__Task directions__
Gather each line of the entries below that includes "nothing".

▬▬▬▬▬▬

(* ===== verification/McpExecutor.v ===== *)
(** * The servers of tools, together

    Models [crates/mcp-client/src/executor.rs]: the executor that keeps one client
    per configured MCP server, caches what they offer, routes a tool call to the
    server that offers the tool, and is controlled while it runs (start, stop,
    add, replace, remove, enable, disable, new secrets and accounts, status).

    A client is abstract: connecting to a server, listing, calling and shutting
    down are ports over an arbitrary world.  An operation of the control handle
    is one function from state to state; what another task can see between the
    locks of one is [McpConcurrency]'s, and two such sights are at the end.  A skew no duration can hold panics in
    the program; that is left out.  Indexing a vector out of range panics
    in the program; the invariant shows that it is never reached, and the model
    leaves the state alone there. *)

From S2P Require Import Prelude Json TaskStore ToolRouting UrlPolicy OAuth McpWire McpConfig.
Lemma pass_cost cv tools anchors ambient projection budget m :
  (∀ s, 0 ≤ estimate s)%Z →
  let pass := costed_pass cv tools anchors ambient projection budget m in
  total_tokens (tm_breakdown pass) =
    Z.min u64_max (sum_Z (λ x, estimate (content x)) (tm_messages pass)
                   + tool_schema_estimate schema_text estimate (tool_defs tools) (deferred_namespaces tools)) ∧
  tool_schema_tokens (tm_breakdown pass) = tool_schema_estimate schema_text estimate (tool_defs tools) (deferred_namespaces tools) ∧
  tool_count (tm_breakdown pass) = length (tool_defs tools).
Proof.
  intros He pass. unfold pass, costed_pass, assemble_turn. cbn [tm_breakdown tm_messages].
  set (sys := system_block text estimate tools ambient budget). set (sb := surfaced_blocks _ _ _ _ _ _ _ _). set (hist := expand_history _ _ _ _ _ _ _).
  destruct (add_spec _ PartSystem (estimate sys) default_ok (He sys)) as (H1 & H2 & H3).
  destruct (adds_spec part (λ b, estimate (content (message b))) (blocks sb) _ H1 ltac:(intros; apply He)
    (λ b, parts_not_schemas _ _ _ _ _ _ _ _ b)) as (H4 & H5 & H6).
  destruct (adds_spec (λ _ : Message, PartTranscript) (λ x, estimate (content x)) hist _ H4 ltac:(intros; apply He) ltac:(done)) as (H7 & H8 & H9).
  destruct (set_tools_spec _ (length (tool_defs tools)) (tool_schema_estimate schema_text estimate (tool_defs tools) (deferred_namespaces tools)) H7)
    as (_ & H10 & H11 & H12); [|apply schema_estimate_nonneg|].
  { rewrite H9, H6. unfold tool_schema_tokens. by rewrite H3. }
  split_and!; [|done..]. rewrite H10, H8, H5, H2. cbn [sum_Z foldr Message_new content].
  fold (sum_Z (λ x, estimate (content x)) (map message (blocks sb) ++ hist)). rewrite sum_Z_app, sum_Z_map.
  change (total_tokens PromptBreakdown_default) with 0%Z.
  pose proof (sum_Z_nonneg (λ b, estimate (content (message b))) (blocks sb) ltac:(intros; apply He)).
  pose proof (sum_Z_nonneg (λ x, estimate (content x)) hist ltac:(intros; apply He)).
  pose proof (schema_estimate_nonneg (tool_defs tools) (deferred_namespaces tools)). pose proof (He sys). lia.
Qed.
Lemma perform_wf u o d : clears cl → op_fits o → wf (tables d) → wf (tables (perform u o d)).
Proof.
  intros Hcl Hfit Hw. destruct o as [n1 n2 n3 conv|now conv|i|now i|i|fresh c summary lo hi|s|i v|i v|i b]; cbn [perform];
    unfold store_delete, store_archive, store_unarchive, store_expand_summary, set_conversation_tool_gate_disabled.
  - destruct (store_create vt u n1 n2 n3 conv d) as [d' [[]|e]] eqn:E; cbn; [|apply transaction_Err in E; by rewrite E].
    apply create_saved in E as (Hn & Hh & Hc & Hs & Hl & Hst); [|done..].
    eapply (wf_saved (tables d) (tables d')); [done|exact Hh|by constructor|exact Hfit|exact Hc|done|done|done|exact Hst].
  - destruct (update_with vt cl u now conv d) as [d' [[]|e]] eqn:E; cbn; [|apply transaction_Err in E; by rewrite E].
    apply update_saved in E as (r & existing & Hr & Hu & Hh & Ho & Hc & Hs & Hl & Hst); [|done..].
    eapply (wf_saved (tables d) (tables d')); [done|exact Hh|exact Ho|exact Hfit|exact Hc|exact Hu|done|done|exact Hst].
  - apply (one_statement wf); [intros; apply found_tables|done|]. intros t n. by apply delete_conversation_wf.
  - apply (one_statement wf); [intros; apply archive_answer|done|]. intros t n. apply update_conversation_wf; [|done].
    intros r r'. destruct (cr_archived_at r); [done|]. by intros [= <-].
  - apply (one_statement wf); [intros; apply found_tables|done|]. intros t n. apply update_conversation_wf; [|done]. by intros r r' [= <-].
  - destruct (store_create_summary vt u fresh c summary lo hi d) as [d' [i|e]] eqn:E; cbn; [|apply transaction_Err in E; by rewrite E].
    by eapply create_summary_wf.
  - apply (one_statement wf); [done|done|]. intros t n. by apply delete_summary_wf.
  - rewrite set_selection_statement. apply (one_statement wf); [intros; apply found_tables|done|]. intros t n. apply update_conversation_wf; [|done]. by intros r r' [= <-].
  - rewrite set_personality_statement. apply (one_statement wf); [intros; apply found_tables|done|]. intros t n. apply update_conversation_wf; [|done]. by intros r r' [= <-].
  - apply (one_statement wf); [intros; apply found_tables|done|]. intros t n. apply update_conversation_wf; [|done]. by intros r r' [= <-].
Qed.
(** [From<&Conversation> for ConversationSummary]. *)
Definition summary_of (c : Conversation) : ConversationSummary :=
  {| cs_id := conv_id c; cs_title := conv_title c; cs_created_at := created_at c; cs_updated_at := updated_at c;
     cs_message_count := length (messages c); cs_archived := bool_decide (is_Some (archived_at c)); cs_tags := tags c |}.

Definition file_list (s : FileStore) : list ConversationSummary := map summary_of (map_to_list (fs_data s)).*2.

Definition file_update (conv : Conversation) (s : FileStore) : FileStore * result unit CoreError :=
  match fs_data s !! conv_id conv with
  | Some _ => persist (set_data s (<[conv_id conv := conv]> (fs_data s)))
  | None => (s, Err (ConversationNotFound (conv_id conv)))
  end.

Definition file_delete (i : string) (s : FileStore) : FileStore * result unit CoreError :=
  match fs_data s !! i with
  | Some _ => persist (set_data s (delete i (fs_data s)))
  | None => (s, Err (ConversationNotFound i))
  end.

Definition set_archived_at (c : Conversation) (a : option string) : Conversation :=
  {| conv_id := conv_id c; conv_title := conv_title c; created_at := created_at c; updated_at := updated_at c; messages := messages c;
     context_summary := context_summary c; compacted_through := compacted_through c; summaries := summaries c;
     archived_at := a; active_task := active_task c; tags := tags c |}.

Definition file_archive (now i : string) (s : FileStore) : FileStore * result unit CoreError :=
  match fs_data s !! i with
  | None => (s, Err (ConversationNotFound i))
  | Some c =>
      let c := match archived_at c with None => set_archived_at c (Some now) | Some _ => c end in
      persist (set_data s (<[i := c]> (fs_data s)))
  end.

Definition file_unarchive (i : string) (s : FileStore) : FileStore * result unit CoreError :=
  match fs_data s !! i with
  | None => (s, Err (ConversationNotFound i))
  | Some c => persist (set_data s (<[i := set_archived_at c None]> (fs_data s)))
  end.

▬▬▬▬▬▬

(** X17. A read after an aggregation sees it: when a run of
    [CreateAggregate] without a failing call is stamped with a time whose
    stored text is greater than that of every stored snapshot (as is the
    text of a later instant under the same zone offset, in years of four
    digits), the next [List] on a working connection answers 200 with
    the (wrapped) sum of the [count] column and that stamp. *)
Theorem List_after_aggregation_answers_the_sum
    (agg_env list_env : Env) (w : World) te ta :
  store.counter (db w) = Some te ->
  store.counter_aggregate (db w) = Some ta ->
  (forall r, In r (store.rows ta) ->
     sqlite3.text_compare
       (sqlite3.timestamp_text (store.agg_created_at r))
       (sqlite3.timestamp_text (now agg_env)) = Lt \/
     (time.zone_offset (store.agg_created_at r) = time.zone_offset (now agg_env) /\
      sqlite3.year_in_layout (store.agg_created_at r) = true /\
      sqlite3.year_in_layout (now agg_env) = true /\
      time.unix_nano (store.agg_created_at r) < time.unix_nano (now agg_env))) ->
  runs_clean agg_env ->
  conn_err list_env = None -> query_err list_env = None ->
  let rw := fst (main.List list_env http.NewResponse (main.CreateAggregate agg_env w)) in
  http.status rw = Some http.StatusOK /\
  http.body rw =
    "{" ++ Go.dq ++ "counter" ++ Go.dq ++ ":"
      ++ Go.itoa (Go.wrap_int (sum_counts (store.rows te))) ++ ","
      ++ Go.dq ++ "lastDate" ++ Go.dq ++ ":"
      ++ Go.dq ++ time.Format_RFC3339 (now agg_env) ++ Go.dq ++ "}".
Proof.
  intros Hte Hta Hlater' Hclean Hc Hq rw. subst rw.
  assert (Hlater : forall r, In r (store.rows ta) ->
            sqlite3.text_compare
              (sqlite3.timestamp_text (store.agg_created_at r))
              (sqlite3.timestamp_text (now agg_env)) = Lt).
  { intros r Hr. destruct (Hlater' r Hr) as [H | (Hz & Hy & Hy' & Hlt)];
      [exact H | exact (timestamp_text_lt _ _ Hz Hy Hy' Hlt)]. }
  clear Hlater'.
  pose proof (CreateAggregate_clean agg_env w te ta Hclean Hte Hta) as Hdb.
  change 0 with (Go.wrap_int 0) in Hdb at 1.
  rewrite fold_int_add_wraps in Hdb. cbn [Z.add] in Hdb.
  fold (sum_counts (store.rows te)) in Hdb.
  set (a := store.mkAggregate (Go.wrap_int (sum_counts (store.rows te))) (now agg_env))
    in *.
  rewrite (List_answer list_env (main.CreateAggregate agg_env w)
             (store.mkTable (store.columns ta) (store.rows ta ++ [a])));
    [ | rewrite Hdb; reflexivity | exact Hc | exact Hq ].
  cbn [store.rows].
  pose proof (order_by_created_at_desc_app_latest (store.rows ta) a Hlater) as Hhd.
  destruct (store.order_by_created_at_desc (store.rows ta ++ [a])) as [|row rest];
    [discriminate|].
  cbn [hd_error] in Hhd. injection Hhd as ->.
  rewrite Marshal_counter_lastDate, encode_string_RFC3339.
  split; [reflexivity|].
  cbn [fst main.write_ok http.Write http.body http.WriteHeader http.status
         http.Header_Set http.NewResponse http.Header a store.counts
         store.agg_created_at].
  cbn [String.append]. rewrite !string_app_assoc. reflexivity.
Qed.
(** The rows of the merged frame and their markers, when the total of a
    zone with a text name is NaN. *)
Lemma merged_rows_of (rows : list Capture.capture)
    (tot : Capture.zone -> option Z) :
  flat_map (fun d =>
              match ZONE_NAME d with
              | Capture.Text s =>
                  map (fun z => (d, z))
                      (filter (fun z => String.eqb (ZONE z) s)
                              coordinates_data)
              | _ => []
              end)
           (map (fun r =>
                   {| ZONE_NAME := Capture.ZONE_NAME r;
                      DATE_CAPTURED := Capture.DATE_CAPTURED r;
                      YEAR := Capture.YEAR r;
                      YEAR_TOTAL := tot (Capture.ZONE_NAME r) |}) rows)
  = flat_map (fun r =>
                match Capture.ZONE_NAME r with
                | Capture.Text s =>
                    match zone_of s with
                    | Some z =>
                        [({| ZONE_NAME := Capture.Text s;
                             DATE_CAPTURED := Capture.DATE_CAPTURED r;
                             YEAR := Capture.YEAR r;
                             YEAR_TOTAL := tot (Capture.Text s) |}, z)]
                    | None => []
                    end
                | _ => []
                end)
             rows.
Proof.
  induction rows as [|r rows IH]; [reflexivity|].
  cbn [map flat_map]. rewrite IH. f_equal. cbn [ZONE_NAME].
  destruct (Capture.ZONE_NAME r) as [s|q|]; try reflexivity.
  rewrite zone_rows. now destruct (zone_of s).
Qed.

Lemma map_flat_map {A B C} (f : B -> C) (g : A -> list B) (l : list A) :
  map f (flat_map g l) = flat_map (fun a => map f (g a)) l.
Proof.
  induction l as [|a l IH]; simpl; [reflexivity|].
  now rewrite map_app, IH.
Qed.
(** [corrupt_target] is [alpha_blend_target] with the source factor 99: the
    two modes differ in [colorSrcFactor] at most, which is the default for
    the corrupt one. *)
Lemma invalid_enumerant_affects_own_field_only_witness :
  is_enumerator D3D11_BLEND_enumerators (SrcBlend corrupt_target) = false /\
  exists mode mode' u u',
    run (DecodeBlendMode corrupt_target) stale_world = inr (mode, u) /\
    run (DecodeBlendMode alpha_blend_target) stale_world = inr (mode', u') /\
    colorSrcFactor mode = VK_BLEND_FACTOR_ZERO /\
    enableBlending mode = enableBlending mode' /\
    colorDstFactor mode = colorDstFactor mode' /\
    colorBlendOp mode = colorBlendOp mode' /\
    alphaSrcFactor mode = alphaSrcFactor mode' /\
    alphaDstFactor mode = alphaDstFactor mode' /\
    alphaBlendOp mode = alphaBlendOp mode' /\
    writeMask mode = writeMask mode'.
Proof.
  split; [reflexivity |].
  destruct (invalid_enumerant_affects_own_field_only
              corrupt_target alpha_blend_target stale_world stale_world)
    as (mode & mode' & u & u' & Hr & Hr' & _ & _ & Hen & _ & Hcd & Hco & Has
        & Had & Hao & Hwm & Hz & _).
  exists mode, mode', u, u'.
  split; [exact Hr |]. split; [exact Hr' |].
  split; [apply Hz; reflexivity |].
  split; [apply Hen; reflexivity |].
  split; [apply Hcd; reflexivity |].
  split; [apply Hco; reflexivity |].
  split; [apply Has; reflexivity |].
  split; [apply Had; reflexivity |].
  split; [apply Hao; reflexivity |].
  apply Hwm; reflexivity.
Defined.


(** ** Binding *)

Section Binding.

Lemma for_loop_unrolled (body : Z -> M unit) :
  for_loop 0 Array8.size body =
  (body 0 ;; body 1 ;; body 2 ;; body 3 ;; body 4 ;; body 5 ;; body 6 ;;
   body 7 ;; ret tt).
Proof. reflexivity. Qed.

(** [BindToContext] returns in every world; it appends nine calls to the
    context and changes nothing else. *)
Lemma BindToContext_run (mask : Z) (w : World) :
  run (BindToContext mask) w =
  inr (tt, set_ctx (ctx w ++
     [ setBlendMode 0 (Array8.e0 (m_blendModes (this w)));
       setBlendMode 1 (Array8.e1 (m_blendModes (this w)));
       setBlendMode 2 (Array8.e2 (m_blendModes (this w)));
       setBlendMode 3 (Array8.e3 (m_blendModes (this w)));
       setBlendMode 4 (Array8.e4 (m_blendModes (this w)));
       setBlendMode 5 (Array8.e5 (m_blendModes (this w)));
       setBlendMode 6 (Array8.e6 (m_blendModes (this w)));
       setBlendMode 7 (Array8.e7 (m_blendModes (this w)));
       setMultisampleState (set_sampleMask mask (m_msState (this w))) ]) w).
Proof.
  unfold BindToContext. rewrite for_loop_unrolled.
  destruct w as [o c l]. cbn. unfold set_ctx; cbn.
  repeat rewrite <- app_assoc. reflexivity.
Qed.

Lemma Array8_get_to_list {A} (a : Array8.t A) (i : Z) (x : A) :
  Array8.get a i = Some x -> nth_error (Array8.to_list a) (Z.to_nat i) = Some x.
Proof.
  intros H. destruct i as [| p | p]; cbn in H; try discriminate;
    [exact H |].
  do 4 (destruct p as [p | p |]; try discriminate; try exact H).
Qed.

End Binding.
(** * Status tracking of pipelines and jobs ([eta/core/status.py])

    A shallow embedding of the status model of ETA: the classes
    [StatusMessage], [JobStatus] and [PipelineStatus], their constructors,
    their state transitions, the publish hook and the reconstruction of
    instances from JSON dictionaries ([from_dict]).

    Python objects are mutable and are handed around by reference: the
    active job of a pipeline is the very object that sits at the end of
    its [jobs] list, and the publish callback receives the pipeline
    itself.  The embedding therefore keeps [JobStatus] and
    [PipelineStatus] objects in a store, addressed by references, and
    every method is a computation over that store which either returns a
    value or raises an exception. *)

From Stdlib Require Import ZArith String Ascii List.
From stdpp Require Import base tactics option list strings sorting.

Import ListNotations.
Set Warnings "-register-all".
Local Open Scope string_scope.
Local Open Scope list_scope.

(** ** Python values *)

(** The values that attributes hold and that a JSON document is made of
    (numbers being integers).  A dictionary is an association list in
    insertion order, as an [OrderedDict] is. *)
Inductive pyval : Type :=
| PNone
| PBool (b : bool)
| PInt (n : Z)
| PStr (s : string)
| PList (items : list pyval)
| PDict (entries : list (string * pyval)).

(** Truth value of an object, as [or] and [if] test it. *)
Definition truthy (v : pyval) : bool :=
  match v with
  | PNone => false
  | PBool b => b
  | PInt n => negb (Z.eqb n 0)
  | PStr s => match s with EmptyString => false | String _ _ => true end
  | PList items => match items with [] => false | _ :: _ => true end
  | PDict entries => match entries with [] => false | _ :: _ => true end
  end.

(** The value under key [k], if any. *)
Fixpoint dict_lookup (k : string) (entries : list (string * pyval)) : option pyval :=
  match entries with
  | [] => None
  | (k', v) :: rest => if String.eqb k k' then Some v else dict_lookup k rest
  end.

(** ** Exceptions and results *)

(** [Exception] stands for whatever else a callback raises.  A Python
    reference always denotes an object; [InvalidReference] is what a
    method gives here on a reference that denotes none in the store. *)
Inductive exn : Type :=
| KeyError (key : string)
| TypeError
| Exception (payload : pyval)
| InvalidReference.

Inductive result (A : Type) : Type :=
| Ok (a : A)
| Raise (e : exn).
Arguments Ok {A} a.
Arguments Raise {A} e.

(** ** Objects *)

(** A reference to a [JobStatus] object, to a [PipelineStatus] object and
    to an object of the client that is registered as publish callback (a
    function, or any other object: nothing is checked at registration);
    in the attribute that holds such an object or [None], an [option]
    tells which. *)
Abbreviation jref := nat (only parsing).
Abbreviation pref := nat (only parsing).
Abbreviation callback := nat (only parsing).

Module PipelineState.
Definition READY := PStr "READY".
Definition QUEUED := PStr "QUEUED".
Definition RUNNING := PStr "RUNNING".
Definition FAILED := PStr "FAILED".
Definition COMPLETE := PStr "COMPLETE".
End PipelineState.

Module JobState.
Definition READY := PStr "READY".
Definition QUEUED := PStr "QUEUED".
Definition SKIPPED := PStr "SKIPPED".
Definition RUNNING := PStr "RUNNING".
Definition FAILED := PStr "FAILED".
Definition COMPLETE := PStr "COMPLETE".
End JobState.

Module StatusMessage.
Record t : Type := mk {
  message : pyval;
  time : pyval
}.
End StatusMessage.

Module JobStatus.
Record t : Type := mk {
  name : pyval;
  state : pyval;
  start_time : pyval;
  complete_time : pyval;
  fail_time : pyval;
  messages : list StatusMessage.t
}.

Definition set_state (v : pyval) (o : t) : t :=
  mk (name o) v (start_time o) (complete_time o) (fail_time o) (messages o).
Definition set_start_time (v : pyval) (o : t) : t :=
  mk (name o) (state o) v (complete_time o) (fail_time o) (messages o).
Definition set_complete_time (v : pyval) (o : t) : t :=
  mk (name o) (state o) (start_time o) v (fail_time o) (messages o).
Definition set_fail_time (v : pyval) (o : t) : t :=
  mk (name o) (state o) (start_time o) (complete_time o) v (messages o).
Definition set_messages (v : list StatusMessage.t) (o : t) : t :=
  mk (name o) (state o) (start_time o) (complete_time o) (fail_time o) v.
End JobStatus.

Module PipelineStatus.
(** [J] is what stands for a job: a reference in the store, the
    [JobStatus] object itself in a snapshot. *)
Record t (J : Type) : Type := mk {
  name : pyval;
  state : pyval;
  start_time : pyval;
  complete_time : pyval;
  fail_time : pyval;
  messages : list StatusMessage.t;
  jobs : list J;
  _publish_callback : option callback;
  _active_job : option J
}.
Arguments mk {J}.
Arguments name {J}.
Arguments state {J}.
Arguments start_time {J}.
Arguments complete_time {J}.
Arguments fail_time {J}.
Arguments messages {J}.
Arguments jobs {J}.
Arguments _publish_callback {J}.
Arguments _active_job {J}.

▬▬▬▬▬▬

__Task output__
    context and changes nothing else. *)
    function, or any other object: nothing is checked at registration);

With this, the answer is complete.